Nouveaux indicateurs de richesse

Mme la présidente.  - L'ordre du jour appelle la discussion de la proposition de loi, adoptée par l'Assemblée nationale, visant à la prise en compte des nouveaux indicateurs de richesse.

Discussion générale

M. Christian Eckert, secrétaire d'État auprès du ministre des finances et des comptes publics, chargé du budget .  - Ce texte, voté à l'unanimité à l'Assemblée nationale, vise à mieux mesurer le quotidien des Français afin de mieux orienter les politiques publiques. On critique le PIB, devenu l'étalon de la vie économique ; il serait toutefois vain de prétendre le remplacer par un nouvel indice synthétique. En revanche, comme le propose cette proposition de loi, il est utile de le compléter pour éclairer tel ou tel aspect de la vie sociale. Un exemple : la création d'un indicateur sur les jeunes qui ne sont ni en formation, ni en emploi. La garantie jeune a été mise en place en France à la suite de ces mesures.

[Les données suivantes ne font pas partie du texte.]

(* ===== verification/AuthServices.v ===== *)
(** Services of the account module: tokens ([app/auth/services/jwt.py],
    [app/core/services/auth/jwt_manager.py]), device sessions ([session.py],
    [device.py]), passwords ([hash.py]) and generated user names
    ([username.py]). What they take from other packages - PyJWT, passlib,
    user-agents, orjson, hashlib - is a parameter, with what is relied on as a
    class of laws. *)
From S2P Require Import Prelude Rbac WsModel AuthModel AuthStore.

(** ** Parameters *)

(** passlib's [CryptContext]; a hash takes a random salt *)
Class HashContext : Type := {
  crypt_hash : text → text → text;
  crypt_verify : text → text → bool;
}.
Class HashContextLaws (H : HashContext) : Prop := {
  crypt_verify_hash salt p q : crypt_verify q (crypt_hash salt p) = bool_decide (q = p);
}.

(** PyJWT with the application's key *)
Inductive jwt_outcome : Type :=
| JwtClaims (t : Token)
| JwtExpired
| JwtInvalid.
Class JWTCodec : Type := {
  jwt_encode : Token → text;
  jwt_decode : datetime → text → jwt_outcome;
}.
(** An encoded token decodes to its claims from its issue until it expires,
    which PyJWT measures in whole seconds, and to nothing after; the claims of a
    text do not change. *)
Class JWTCodecLaws (J : JWTCodec) : Prop := {
  jwt_decode_stable now now' s t t' : jwt_decode now s = JwtClaims t → jwt_decode now' s = JwtClaims t' → t' = t;
  jwt_decode_live now t : tok_iat t ≤ now → now + seconds 1 ≤ tok_exp t → jwt_decode now (jwt_encode t) = JwtClaims t;
  jwt_decode_claims now s t : jwt_decode now s = JwtClaims t → now < tok_exp t;
}.

(** [hashlib.sha256(...).hexdigest()] *)
Class Hashlib : Type := { sha256_hex : text → text }.

(** what the user-agents package finds, and the JSON orjson makes of it *)
Record ParsedAgent : Type := MkParsedAgent {
  ua_browser_family : text;
  ua_browser_version : text;
  ua_os_family : text;
  ua_os_version : text;
  ua_device : text;
}.
Class UserAgents : Type := {
  ua_parse : text → ParsedAgent;
  device_json : text → text → text → text;
}.

(** ** Devices *)
Record DeviceInformation : Type := MkDevice {
  di_user_agent : text;
  di_device_id : text;
  di_device_info : text;
}.

Definition generate_device_info `{Hashlib, UserAgents} (user_agent : text) : DeviceInformation :=
  let ua := ua_parse user_agent in
  let browser := ua_browser_family ua ++ 32 :: ua_browser_version ua in
  let os := ua_os_family ua ++ 32 :: ua_os_version ua in
  let simplified_ua := take 100 (browser ++ u8 " on " ++ os) in
  let fingerprint_json := device_json (ua_browser_family ua) (ua_os_family ua) (ua_device ua) in
  MkDevice simplified_ua (sha256_hex fingerprint_json) fingerprint_json.

(** ** Sessions *)
Module SessionManager.
Section manager.
Context `{Hashlib, UserAgents}.

Definition get_user_session (user_id : Z) (device_id : text) : A (option Session.t) :=
  active_session ← SessionRepository.get_active_by_device user_id device_id;
  match active_session with
  | Some x =>
    now ← utcnow;
    let x := Session.online now x in
    _ ← save_session x;
    mret (Some x)
  | None => mret None
  end.

Definition get_or_create_session (user_id : Z) (user_agent ip_address : text) : A Session.t :=
  let device_data := generate_device_info user_agent in
  existing_session ← get_user_session user_id (di_device_id device_data);
  match existing_session with
  | Some x =>
    now ← utcnow;
    let x := Session.online now x in
    _ ← save_session x;
    mret x
  | None =>
    n0 ← utcnow;
    let x := Session.create n0 user_id (di_device_id device_data) ip_address (di_device_info device_data)
               (di_user_agent device_data) in
    now ← utcnow;
    SessionRepository.create (Session.online now x)
  end.
End manager.
End SessionManager.

(** ** Passwords *)
Module HashService.
Section hash.
Context `{HashContext}.
Definition hash_password (password : text) : A text := salt ← secret; mret (crypt_hash salt password).
Definition verify_password (plain_password hashed_password : text) : bool :=
  crypt_verify plain_password hashed_password.
End hash.
End HashService.

(** ** Tokens *)

(** [AuthUserJWTData.create_from_user]: the roles of the user, with theirs *)
Definition roles_of (s : auth_store) (u : User.t) : list Role.t :=
  omap (λ i, roles s !! i) (elements (User.roles u)).
Definition permission_names (s : auth_store) (ids : gset Z) : list string :=
  omap (λ i, permissions s !! i) (elements ids).

Definition string_le (a b : string) : Prop := String.leb a b = true.
#[export] Instance string_le_dec : RelDecision string_le.
Proof. intros a b. unfold string_le. apply _. Defined.
(** [sorted] of the set of these *)
Definition sorted_names (l : list string) : list string := merge_sort string_le (remove_dups l).

Definition create_from_user (s : auth_store) (u : User.t) (device_id : text) : UserJWTData :=
  let rs := roles_of s u in
  MkJWT (User.id u) (User.username u) (sorted_names (Role.name <$> rs))
    (sorted_names ((rs ≫= λ r, permission_names s (Role.permissions r)) ++ permission_names s (User.permissions u)))
    (foldl (λ lvl r, Z.max lvl (Role.security_level r)) 0 rs)
    device_id.

Record TokenGroup : Type := MkTokenGroup {
  tg_refresh_token : text;
  tg_access_token : text;
}.

Definition ACCESS : string := "access".
Definition REFRESH : string := "refresh".

Module AuthJWTManager.
Section manager.
Context `{JWTCodec}.

(** [JWTManager.validate_token]: an expired token is told from another that
    does not decode *)
Definition validate_token (token : text) (token_type : string) : A Token :=
  now ← utcnow;
  match jwt_decode now token with
  | JwtExpired => araise (ExpiredTokenError token)
  | JwtInvalid => araise (InvalidTokenError (Some token))
  | JwtClaims t =>
    _ ← arefuse (negb (bool_decide (tok_type t = token_type))) (InvalidTokenError (Some token));
    mret t
  end.

Definition generate_payload (user_data : UserJWTData) (token_type : string) : A Token :=
  now ← utcnow;
  jti ← uuid4;
  let access := bool_decide (token_type = ACCESS) in
  mret (MkToken token_type (jwt_id user_data) (jwt_security_level user_data) (str_uuid jti)
          (jwt_device_id user_data)
          (now + if access then minutes auth_config.ACCESS_TOKEN_EXPIRE_MINUTES
                 else days auth_config.REFRESH_TOKEN_EXPIRE_DAYS)
          now (jwt_username user_data)
          (if access then jwt_roles user_data else []) (if access then jwt_permissions user_data else [])).

Definition create_token_pair (security_user : UserJWTData) : A TokenGroup :=
  access_payload ← generate_payload security_user ACCESS;
  refresh_payload ← generate_payload security_user REFRESH;
  mret (MkTokenGroup (jwt_encode refresh_payload) (jwt_encode access_payload)).

Definition revoke_token (token : Token) : A unit :=
  current_time ← utcnow;
  TokenBlacklistRepository.add_jwt_token (tok_jti token) (tok_exp token - current_time).

(** the four reasons to refuse a token, in the order they are looked up *)
Definition check_blacklists (refresh_token : Token) (security_user : UserJWTData) : A unit :=
  let iat := tok_iat refresh_token in
  token_date ← TokenBlacklistRepository.get_token_backlist (tok_jti refresh_token);
  _ ← arefuse (iat <? token_date) TokenInBlacklistError;
  user_date ← TokenBlacklistRepository.get_user_backlist (tok_sub refresh_token);
  _ ← arefuse (iat <? user_date) TokenInBlacklistError;
  role_date ← RoleInvalidateRepository.get_max_invalidation_time (jwt_roles security_user);
  _ ← arefuse (iat <? role_date) TokenInBlacklistError;
  permission_date ← PermissionInvalidateRepository.get_max_invalidation_time (jwt_permissions security_user);
  arefuse (iat <? permission_date) TokenInBlacklistError.

Definition refresh_tokens (refresh_token : Token) (security_user : UserJWTData) : A TokenGroup :=
  _ ← check_blacklists refresh_token security_user;
  _ ← revoke_token refresh_token;
  create_token_pair security_user.
End manager.
End AuthJWTManager.

(** ** Generated user names *)
Module UsernameGenerator.
Definition MIN_LENGTH : Z := 4.
Definition MAX_LENGTH : nat := 100.
Definition BASE_MAX_LENGTH : nat := 93.
Definition FALLBACK_BASE : text := u8 "user".
Definition attempts : nat := 5.

(** from U+0430 on, then U+0451 *)
Definition _CYRILLIC : list string :=
  ["a"; "b"; "v"; "g"; "d"; "e"; "zh"; "z"; "i"; "i"; "k"; "l"; "m"; "n"; "o"; "p"; "r"; "s"; "t"; "u";
   "f"; "h"; "c"; "ch"; "sh"; "sch"; ""; "y"; ""; "e"; "yu"; "ya"]%string.

Definition capitalize (s : text) : text :=
  match s with
  | c :: s' => (if (97 <=? c) && (c <=? 122) then c - 32 else c) :: s'
  | [] => []
  end.

(** [_TRANSLIT.get(char, char)]; a capital is listed when its letter has a
    transliteration *)
Definition transliterate (c : Z) : text :=
  let small i := u8 (default ""%string (_CYRILLIC !! Z.to_nat i)) in
  let capital i := match small i with [] => [c] | s => capitalize s end in
  if (1072 <=? c) && (c <=? 1103) then small (c - 1072)
  else if (1040 <=? c) && (c <=? 1071) then capital (c - 1040)
  else if c =? 1105 then u8 "e" else if c =? 1025 then u8 "E" else [c].

Definition trimmed (c : Z) : bool := bool_decide (c ∈ u8 " ,.'-").
Definition allowed (c : Z) : bool := is_ascii_letter c || is_ascii_digit c || trimmed c.

(** runs of spaces, the only blanks left, become one *)
Fixpoint squeeze (s : text) : text :=
  match s with
  | c :: s' => if (c =? 32) && bool_decide (head s' = Some 32) then squeeze s' else c :: squeeze s'
  | [] => []
  end.

Fixpoint ltrim (s : text) : text :=
  match s with
  | c :: s' => if trimmed c then ltrim s' else s
  | [] => []
  end.
Definition trim (s : text) : text := reverse (ltrim (reverse (ltrim s))).

Definition normalize_username (raw : option text) : text :=
  match raw with
  | None | Some [] => []
  | Some raw =>
    let transliterated := raw ≫= transliterate in
    let cleaned := (λ c, if allowed c then c else 32) <$> transliterated in
    trim (take BASE_MAX_LENGTH (trim (squeeze cleaned)))
  end.

Definition _is_free (username : text) : A bool :=
  if User.is_reserved_username username then mret false
  else taken ← UserRepository.is_username_taken username None; mret (negb taken).

Fixpoint candidates (n : nat) (base : text) : A text :=
  match n with
  | O => u ← uuid4; mret (take MAX_LENGTH (base ++ 45 :: hex 32 u))
  | S n =>
    suffix ← secret;
    let candidate := base ++ 45 :: suffix in
    free ← _is_free candidate;
    if (free : bool) then mret candidate else candidates n base
  end.

(** the first of three texts that is not empty *)
Definition base_name (preferred : option text) (email : text) : text :=
  match normalize_username preferred with
  | [] => match normalize_username (Some (partition 64 email).1.1) with [] => FALLBACK_BASE | s => s end
  | s => s
  end.

Definition generate (preferred : option text) (email : text) : A text :=
  let base := base_name preferred email in
  free ← (if MIN_LENGTH <=? len base then _is_free base else mret (M := A) false);
  if (free : bool) then mret base else candidates attempts base.
End UsernameGenerator.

Encore faut-il donner suffisant de poids à ces indicateurs. En débattre une fois par an au Parlement me semble raisonnable. Prenons le temps de la concertation pour être à la fois complet et concis dans le choix des mesures à mettre en avant, pour leur donner du sens.

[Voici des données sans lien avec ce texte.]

Lemma change_username_fields n u u' :
  User.change_username n u = Ok u' →
  User.id u' = User.id u ∧ User.email u' = User.email u ∧ User.deleted_at u' = User.deleted_at u
  ∧ User.roles u' = User.roles u ∧ User.permissions u' = User.permissions u.
Proof.
  unfold User.change_username. destruct (User.validate_username n) as [v|]; [|done]. cbn.
  case_bool_decide; intros [= <-]; done.
Qed.

(** The last of a sequence of changes, its side conditions left. *)
Ltac last_change :=
  eapply rtc_r;
  [|first [ apply change_events | apply change_id | apply change_new_user | apply change_new_role
          | apply change_new_permission | apply change_new_session | apply change_new_account
          | apply change_drop_permission | eapply change_user | eapply change_role | eapply change_session ]].
Ltac chain := tables; repeat last_change; try apply rtc_refl.

(** a commit: the rows changed, and no constraint violated *)
Ltac commits :=
  right; split; [|match goal with H : violated _ = None |- _ => first [exact H|tables; exact H|tables; tables_in H; exact H] end].

(** rows that were looked up in the tables the request began with *)
Ltac rows :=
  repeat match goal with
  | H : _ ≫= (λ u, if User.is_deleted u then None else Some u) = Some _ |- _ =>
    tables_in H; apply user_row in H as (? & ? & ?); [|done]
  | H : UserRepository.get_where _ _ = Some _ |- _ =>
    tables_in H; apply get_where_Some in H as (? & ? & ?); [|done]
  | H : User.change_username _ _ = Ok _ |- _ => apply change_username_fields in H as (? & ? & ? & ? & ?)
  end.

Ltac side := cbn; first [done|lia|solve [unfold User.is_deleted in *; cbn in *; set_solver by congruence]].

Lemma role_row s name r :
  accounts_ok s → head (filter (λ r, Role.name r = name) (map_to_list (roles s)).*2) = Some r →
  roles s !! Role.id r = Some r ∧ Role.name r = name.
Proof.
  intros Hok [Hn [i Hi]]%head_filter_Some. destruct (ak_roles _ Hok _ _ Hi) as (_ & <- & _). done.
Qed.

Lemma in_dom {X} (m : gmap Z X) i x : m !! i = Some x → i ∈ dom m.
Proof. intros Hx. by eapply elem_of_dom_2. Qed.

(** a role that was looked up by name *)
Ltac role_rows :=
  repeat match goal with
  | H : head (filter _ (map_to_list (roles _)).*2) = Some _ |- _ =>
    tables_in H; apply role_row in H as [? ?]; [|done]
  end.
(* ===== verification/AuthTokens.v ===== *)
(** What handlers leave alone in Redis, and the marks there that make a refresh
    token worthless, with what keeps them: a token once used or logged out stays
    refused until it expires, and so do all tokens of a user whose password was
    reset or who was deleted, unless an administrator changes the roles or
    permissions of that very user. *)
From S2P Require Import Prelude Rbac WsModel AuthModel OAuthProviders AuthStore AuthServices AuthCommands AuthAdmin AuthWp AuthSpec AuthAccountSpec AuthSystem.

(** ** The keys *)
Class HashlibLaws (H : Hashlib) : Prop := {
  (** a digest is written in hexadecimal digits *)
  sha256_hex_digits s : Forall (λ c, 48 ≤ c ≤ 57 ∨ 97 ≤ c ≤ 102) (sha256_hex s) ∧ length (sha256_hex s) = 64%nat;
}.

Lemma head_revoked j : head (TokenBlacklistRepository.revoked_key j) = Some 114.
Proof. done. Qed.
Lemma head_user u : head (TokenBlacklistRepository.user_key u) = Some 117.
Proof. done. Qed.
Lemma head_state s : head (OAuthCodeRepository.state_key s) = Some 115.
Proof. done. Qed.
Lemma head_role n : head (RoleInvalidateRepository.key n) = Some 105.
Proof. done. Qed.
Lemma head_permission n : head (PermissionInvalidateRepository.key n) = Some 105.
Proof. done. Qed.
Lemma head_sha `{HashlibLaws} s c : head (sha256_hex s) = Some c → 48 ≤ c ≤ 57 ∨ 97 ≤ c ≤ 102.
Proof.
  destruct (sha256_hex_digits s) as [Hall _]. destruct (sha256_hex s) as [|d l]; [done|].
  intros [= <-]. by apply Forall_cons_iff in Hall as [? _].
Qed.

Lemma sha_ne `{HashlibLaws} s k c : head k = Some c → 102 < c → sha256_hex s ≠ k.
Proof. intros Hk Hc <-. apply head_sha in Hk. lia. Qed.

Lemma head_ne (k k' : text) c c' : head k = Some c → head k' = Some c' → c ≠ c' → k ≠ k'.
Proof. intros H1 H2 Hc <-. congruence. Qed.

Lemma revoked_key_inj i j : TokenBlacklistRepository.revoked_key i = TokenBlacklistRepository.revoked_key j → i = j.
Proof. apply app_inv_head. Qed.
Lemma user_key_inj i j : TokenBlacklistRepository.user_key i = TokenBlacklistRepository.user_key j → i = j.
Proof. intros Hk. apply str_int_inj. revert Hk. apply app_inv_head. Qed.

(** ** Computations that spare a key *)
Section spares.
Variable κ : text.

(** the clock is the same and does not go back *)
Definition later (w w' : auth_world) : Prop :=
  aw_clock w' = aw_clock w ∧ (aw_ticks w ≤ aw_ticks w')%nat.

Class Spares {X} (m : A X) : Prop :=
  spares w : later w (m w).2 ∧ aw_redis (m w).2 !! κ = aw_redis w !! κ.

Lemma spares_ret {X} (a : X) : Spares (mret a : A X).
Proof. done. Qed.
Lemma spares_raise {X} e : Spares (araise e : A X).
Proof. done. Qed.
Lemma spares_lift {X} (r : result auth_error X) : Spares (alift r).
Proof. done. Qed.
Lemma spares_rbac {X} (r : result rbac_error X) : Spares (rbac r).
Proof. done. Qed.
Lemma spares_refuse b e : Spares (arefuse b e).
Proof. done. Qed.
Lemma spares_found {X} (o : option X) e : Spares (afound o e).
Proof. done. Qed.
Lemma spares_select {X} (f : auth_store → X) : Spares (aselect f).
Proof. done. Qed.
Lemma spares_write f : Spares (awrite f).
Proof. done. Qed.
Lemma spares_flush : Spares aflush.
Proof. intros w. unfold aflush. by case_match. Qed.
Lemma spares_commit : Spares acommit.
Proof. intros w. unfold acommit. by case_match. Qed.
Lemma spares_rollback : Spares arollback.
Proof. done. Qed.
Lemma spares_id : Spares new_row_id.
Proof. done. Qed.
Lemma spares_mail m : Spares (queue_mail m).
Proof. done. Qed.
Lemma spares_utcnow : Spares utcnow.
Proof. split; [split; cbn; [done|lia]|done]. Qed.
Lemma spares_uuid4 : Spares uuid4.
Proof. done. Qed.
Lemma spares_secret : Spares secret.
Proof. done. Qed.
Lemma spares_redis_get k : Spares (redis_get k).
Proof. split; [split; cbn; [done|lia]|done]. Qed.
Lemma spares_redis_mget k : Spares (redis_mget k).
Proof. split; [split; cbn; [done|lia]|done]. Qed.
Lemma spares_redis_set k v ex : k ≠ κ → Spares (redis_set k v ex).
Proof.
  intros Hk w. unfold redis_set. case_match; (split; [split; cbn; [done|lia]|cbn]); [done|].
  by rewrite lookup_insert_ne.
Qed.
Lemma spares_redis_del k : k ≠ κ → Spares (redis_del k).
Proof. intros Hk w. split; [done|]. cbn. by rewrite lookup_delete_ne. Qed.

Lemma later_trans w1 w2 w3 : later w1 w2 → later w2 w3 → later w1 w3.
Proof. intros [H1 H2] [H3 H4]. split; [congruence|lia]. Qed.

Lemma spares_bind {X Y} (m : A X) (k : X → A Y) : Spares m → (∀ a, Spares (k a)) → Spares (m ≫= k).
Proof.
  intros Hm Hk w. unfold mbind, A_bind. pose proof (Hm w) as [H1 H2]. destruct (m w) as [[a|e] w1]; [|done].
  cbn in H1, H2. destruct (Hk a w1) as [H3 H4]. split; [by eapply later_trans|congruence].
Qed.
Lemma spares_catch {X} (m : A X) h : Spares m → (∀ e k, h e = Some k → Spares k) → Spares (acatch m h).
Proof.
  intros Hm Hh w. unfold acatch. pose proof (Hm w) as [H1 H2]. destruct (m w) as [[a|e] w1]; [done|].
  cbn in H1, H2. destruct (h e) as [k|] eqn:He; [|done].
  destruct (Hh _ _ He w1) as [H3 H4]. split; [by eapply later_trans|congruence].
Qed.
End spares.

Create HintDb spares.
#[export] Hint Resolve spares_ret spares_raise spares_lift spares_rbac spares_refuse spares_found spares_select
  spares_write spares_flush spares_commit spares_rollback spares_id spares_mail spares_utcnow spares_uuid4
  spares_secret spares_redis_get spares_redis_mget : spares.

(** The code in pieces, each sparing the key; a write is left with the two keys
    to tell apart. *)
Ltac go_spares :=
  repeat first
    [ apply spares_bind; [|intros ?]
    | progress cbv zeta
    | solve [eauto 3 with spares]
    | match goal with
      | |- Spares _ (redis_set _ _ _) => apply spares_redis_set
      | |- Spares _ (redis_del _) => apply spares_redis_del
      | |- Spares _ (acatch _ _) => apply spares_catch; [|intros ? ? ?]
      | |- Spares _ (if ?b then _ else _) => destruct b
      | |- Spares _ (match ?x with _ => _ end) => destruct x
      | |- Spares _ (_ _) => progress unfold
          TokenBlacklistRepository.add_jwt_token, TokenBlacklistRepository.add_user, TokenBlacklistRepository.add_token,
          TokenBlacklistRepository.is_valid_token, TokenBlacklistRepository.invalidate_token,
          TokenBlacklistRepository.get_token_backlist, TokenBlacklistRepository.get_user_backlist,
          RoleInvalidateRepository.invalidate_role, PermissionInvalidateRepository.invalidate_permission,
          RoleInvalidateRepository.get_max_invalidation_time, PermissionInvalidateRepository.get_max_invalidation_time,
          latest_mark, OAuthCodeRepository.add_oauth_state, OAuthCodeRepository.get_state, OAuthCodeRepository.delete,
          UserRepository.create, SessionRepository.create, RoleRepository.create, PermissionRepository.create,
          PermissionRepository.delete, OauthAccountRepository.create, HashService.hash_password,
          UserRepository.is_username_taken, UsernameGenerator._is_free, AuthJWTManager.validate_token,
          AuthJWTManager.generate_payload, AuthJWTManager.create_token_pair, AuthJWTManager.revoke_token,
          AuthJWTManager.check_blacklists, AuthJWTManager.refresh_tokens,
          SessionManager.get_or_create_session, SessionManager.get_user_session, apublish, save_user, save_role,
          save_session, authorised, require, all_permissions, RoleUpdateCommand.rename
      end ].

Deuxième objectif du texte : remettre le long terme au coeur des politiques publiques, pour retrouver une croissance solide et durable. C'est ce que fait le Gouvernement : il travaille pour le présent et pour l'avenir, en misant sur l'éducation et la formation, en créant 60 000 postes dans l'Éducation nationale, en instaurant le compte personnel de formation, en portant la loi de transition énergétique, en oeuvrant pour la réussite de la conférence sur le climat, en réduisant les déficits à un rythme compatible avec la croissance.

Le Gouvernement s'associe donc pleinement à la démarche représentée par ce texte. J'espère que nous saurons nous rassembler autour de cette proposition de loi. (Applaudissements sur les bancs écologistes)

M. Antoine Lefèvre, rapporteur de la commission des finances .  - Cette proposition de loi, adoptée à l'Assemblée nationale le 29 janvier, fait suite à une proposition de loi écologiste, retirée in fine.

Cette proposition de loi prévoit la remise d'un rapport annuel sur les nouveaux indicateurs de richesse, qui peut être suivie d'un débat. Si le PIB est un indicateur utile, il ne permet pas d'appréhender la qualité de la croissance ou sa soutenabilité. Il ne prend pas en compte l'effet des activités sur le bien-être : ainsi, le trafic de stupéfiants est comptabilisé comme toute autre activité commerciale dans le PIB... (M. Roger Karoutchi souligne cette incongruité)

Les limites du PIB ont été perçues dès l'origine, par Simon Kuznets, par exemple, considéré comme le père de la comptabilité nationale. Plusieurs économistes ont élaboré d'autres indicateurs dans la seconde moitié du XXe siècle : l'indice de développement humain au début des années 1990 ; la mesure du bien-être économique, conçue par William Mordhans et James Tobin, au cours des années 1970, l'indicateur de santé sociale ou encore l'empreinte écologique. Ils n'ont pas connu un grand succès.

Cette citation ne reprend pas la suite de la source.